Definition TraceZip : JSZip (list ZipCall) (list string) (list ZipCall) unit := {|
  new_JSZip := [];
  zip_root := [];
  zip_folder := fun h nm z => (h ++ [nm], z ++ [call_folder h nm]);
  zip_file := fun h nm content z => z ++ [call_file h nm content];
  generateAsync := fun z => inr z
|}.

(** ** App.tsx: creating a project and the confirmation dialogs *)

(** [handleCreateRoot] *)
Definition handleCreateRoot : M (option FileSystemNode) :=
  r <- alloc ;;
  ret (Some (mkNode r "root" "my-project" folder (Some []) (Some true))).

(** The [onConfirm] closures of the new-project, delete and load dialogs.
    The load dialog holds the value [JSON.parse] returned. *)
Inductive ConfirmAction : Type :=
| confirm_new_project
| confirm_delete (nodeId : string)
| confirm_load (loadedTree : FileSystemNode).

Record ConfirmationState : Type := mkConfirmation {
  title : string;
  onConfirm : ConfirmAction;
  confirmButtonText : string
}.

(** The part of the [App] state the dialogs act on. *)
Record AppState : Type := mkApp {
  tree : option FileSystemNode;
  confirmation : option ConfirmationState
}.

Definition handleNewProject (st : AppState) : AppState :=
  mkApp (tree st)
        (Some (mkConfirmation "Start a New Project?" confirm_new_project
                              "Yes, start new project")).

Definition handleDeleteNodeRequest (nodeId nodeName : string) (st : AppState) : AppState :=
  if String.eqb nodeId "root" then st
  else mkApp (tree st)
             (Some (mkConfirmation ("Delete " ++ String (ascii_of_nat 34) nodeName
                                      ++ String (ascii_of_nat 34) "?")%string
                                   (confirm_delete nodeId) "Delete")).

(** The test [handleLoadProject] makes on the parsed value:
    [loadedTree.id && loadedTree.name && loadedTree.type].  A parsed value
    is taken to have the shape of [FileSystemNode]: its [id] and [name]
    are strings, truthy when not empty, and its [type] is ['folder'] or
    ['file'], truthy either way.  Nothing below the top level is looked
    at. *)
Definition load_accepts (loadedTree : FileSystemNode) : bool :=
  negb (String.eqb (id loadedTree) EmptyString)
  && negb (String.eqb (name loadedTree) EmptyString).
....
Find the line with "tree : option FileSystemNode;" in the material above. Reproduce it and each line after it up to and including the line with "Definition handleDeleteNodeRequest (nodeId".

  tree : option FileSystemNode;
  confirmation : option ConfirmationState
}.

Definition handleNewProject (st : AppState) : AppState :=
  mkApp (tree st)
        (Some (mkConfirmation "Start a New Project?" confirm_new_project
                              "Yes, start new project")).

Definition handleDeleteNodeRequest (nodeId nodeName : string) (st : AppState) : AppState :=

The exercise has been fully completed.